Configure zhparser for Chinese word segmentation in full-text search - AnalyticDB

PostgreSQL's default text parser splits input on spaces and punctuation, which works well for European languages where word boundaries are marked with spaces. Chinese text has no spaces between words, so the default parser treats an entire sentence as a single token and cannot match individual words. The zhparser extension solves this by applying a dedicated Chinese lexicon and segmentation algorithm, enabling full-text search over Chinese content in AnalyticDB for PostgreSQL.

Prerequisites

Before you begin, ensure that you have:

An AnalyticDB for PostgreSQL instance
The zhparser extension installed on the Extensions page of your instance (see Install, update, and uninstall extensions)

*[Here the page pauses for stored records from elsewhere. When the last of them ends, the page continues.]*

(* ===== verification/PUFindings.v ===== *)
(** Runs of the operator outside the conditions of its correctness theorem, on
    the demonstration engine: what the code does there. *)
From S2P Require Import Prelude PopCount BitVector Frame FrameFacts FixedArray PyApi BatchSize.
From S2P Require Import PUStore PUStoreFacts Operator PUCell PUCellFacts PUOp PUOpFacts PUOpRun.
From S2P Require Import PUOpNext Demo.

#[local] Existing Instances Demo.ample Demo.api Demo.laws.

(** Opens the operator and reads all its batches. *)
Definition run_all (spec : ObPythonUDFSpec) (w : World) (script : list ChildResult) (m : Z)
    : option (Z * list (Z * ObEvalCtx)) :=
  '(ret, s) ← inner_open spec (fresh Demo.brs0 w script);
  if OB_FAIL ret then Some (ret, []) else drain_op 8 Demo.op_spec spec s (initial_flags Demo.op_spec) m.

(** A string of 18 bytes for a column with 16 reserved bytes a row. *)
Definition long_strings : list bytes := [repeat 97 18; [98; 98; 98]].
Definition long_script : list ChildResult :=
  [Demo.batch [1; 2] long_strings 0 false; Demo.batch [] [] 0 true].

(** A string longer than the buffer reserved for its column in the frame
    does not survive the operator: [load_vector] copies every string to the
    reserved buffer of its row without looking at its length, so the end of a
    long string is overwritten by the next row.  Here the buffers have 16 bytes
    and the first of two strings has 18; the run succeeds and the parent reads a
    first string that differs in its last two bytes. *)
Theorem long_strings_corrupted :
  match run_all Demo.spec Demo.world long_script 4 with
  | Some (ret, outs) =>
    ret = OB_SUCCESS
    /\ read_col (Demo.str_mem long_strings) 2 = Some long_strings
    /\ received outs 2 = Some [repeat 97 16 ++ [98; 98]; [98; 98; 98]]
  | None => False
  end.
Proof. vm_compute. repeat split. Qed.

(** An integer column with a NULL in its first row. *)
Definition null_mem : ExprMem :=
  let m := Demo.int_mem [0; 5] in with_fixed m (data_ m) (flen_ m) [1].
Definition null_script : list ChildResult :=
  [ChildBatch (mkBrs [0] 2 false false) {[1 := null_mem; 2 := Demo.str_mem [[97]; [98]]]};
   Demo.batch [] [] 0 true].
Definition echo_spec : ObPythonUDFSpec := mkSpec 4 [Demo.echo_udf] Demo.ins [5] [].

(** The first batch after opening: its size, and the cells of expression [i]. *)
Definition first_batch (spec : ObPythonUDFSpec) (w : World) (script : list ChildResult) (m i : Z)
    : option (Z * Z * option (list bytes)) :=
  '(ret, s) ← inner_open spec (fresh Demo.brs0 w script);
  '(ret, s) ← inner_get_next_batch spec s m;
  mem ← w_ctx (o_world s) !! i;
  Some (ret, size_ (o_brs s), read_col mem (Z.to_nat (size_ (o_brs s)))).

(** NULLs of pass-through columns are not handled: saving copies the
    payload and not the null flag, and loading clears it.  When the column is no
    argument of a UDF, the child's NULL in the first row comes out as the number
    0; when it is one, the cast to the uniform format has made the payload empty,
    and loading it into a fixed-length column has no defined result (a failed
    assertion, or a read through a null pointer in a release build). *)
Theorem nulls_not_preserved :
  is_null null_mem 0 = Some true
  /\ first_batch echo_spec Demo.world null_script 4 1 = Some (OB_SUCCESS, 2, Some (map int64_bytes [0; 5]))
  /\ first_batch Demo.spec Demo.world null_script 4 1 = None.
Proof. vm_compute. repeat split. Qed.

(** An integer beyond 32 bits. *)
Definition big_script : list ChildResult :=
  [Demo.batch [4294967301; 5] [[97]; [98]] 0 false; Demo.batch [] [] 0 true].

(** Integer arguments reach the user function modulo [2^32]: [save_batch]
    converts them to [int].  On the value [2^32 + 5] the function [add], which
    adds the constant 7, returns 12. *)
Theorem bigint_arguments_truncated :
  match run_all Demo.spec Demo.world big_script 4 with
  | Some (ret, outs) =>
    ret = OB_SUCCESS
    /\ received outs 1 = Some (map int64_bytes [4294967301; 5])
    /\ received outs 4 = Some (map int64_bytes [12; 12])
  | None => False
  end.
Proof. vm_compute. repeat split. Qed.

(** An argument the operator computes: [col_int] plus one.  The function marks
    the rows it evaluates. *)
Definition incr_func (ctx : ObEvalCtx) (skip : words) (size : Z) : option (Z * ObEvalCtx) :=
  src ← ctx !! 1; m ← ctx !! 6;
  cells ← read_col src (Z.to_nat size);
  let b := mjoin (map (fun c => int64_bytes (bytes_int64 c + 1)) cells) in
  Some (OB_SUCCESS, <[6 := with_flags (with_res_buf (with_format m VEC_FIXED) (b ++ drop (length b) (res_buf_ m)))
                             (evaluated_ m) (projected_ m) [2 ^ size - 1]]> ctx).
Definition incr_expr : ObExpr :=
  mkExpr 6 ObIntType VEC_TC_INTEGER true true false true 8 true false (Some incr_func).
Definition incr_udf : ObUdfExpr := mkUdf (u_expr Demo.add_udf) true [incr_expr; Demo.seven].
Definition incr_spec : ObPythonUDFSpec := mkSpec 4 [incr_udf] Demo.ins [4; 6] [].
Definition incr_world : World :=
  set_ctx Demo.world (<[6 := with_flags (Demo.int_mem []) false false [0]]> (w_ctx Demo.world)).
Definition incr_script : list ChildResult :=
  [Demo.batch [10; 20] [[97]; [98]] 0 false; Demo.batch [30; 40] [[99]; [100]] 0 false; Demo.batch [] [] 0 true].

(** An argument that is computed in the operator (not projected by the
    child) is evaluated for the first child batch of a refill only:
    [clear_evaluated_flag] runs once, before the filling loop, so for the next
    batches the expression still counts as evaluated and its old rows are saved
    again.  Here the argument is [col_int] plus one; the rows of the second
    batch get the results of the first. *)
Theorem computed_arguments_stale :
  first_batch incr_spec incr_world incr_script 4 1 = Some (OB_SUCCESS, 4, Some (map int64_bytes [10; 20; 30; 40]))
  /\ first_batch incr_spec incr_world incr_script 4 4 = Some (OB_SUCCESS, 4, Some (map int64_bytes [18; 28; 18; 28])).
Proof. vm_compute. repeat split. Qed.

How full-text search works in PostgreSQL

Full-text search in PostgreSQL relies on two data types:

tsvector — a preprocessed document representation that stores normalized lexemes with their positions
tsquery — a search query expression

Two common query patterns:

Direct query:

SELECT name FROM <table>
WHERE to_tsvector('english', name) @@ to_tsquery('english', 'friend');

With a Generalized Inverted Index (GIN) index for better performance:

CREATE INDEX <idx_name> ON <table> USING gin(to_tsvector('english', name));

Once you configure zhparser, replace 'english' with 'zh_cn' in both patterns to enable Chinese segmentation.

Configure zhparser

Step 1: Create a text search configuration

After installing the extension, create a text search configuration named zh_cn that uses zhparser as its parser:

CREATE TEXT SEARCH CONFIGURATION zh_cn (PARSER = zhparser);

To verify the configuration was created, run \dF or \dFp in psql.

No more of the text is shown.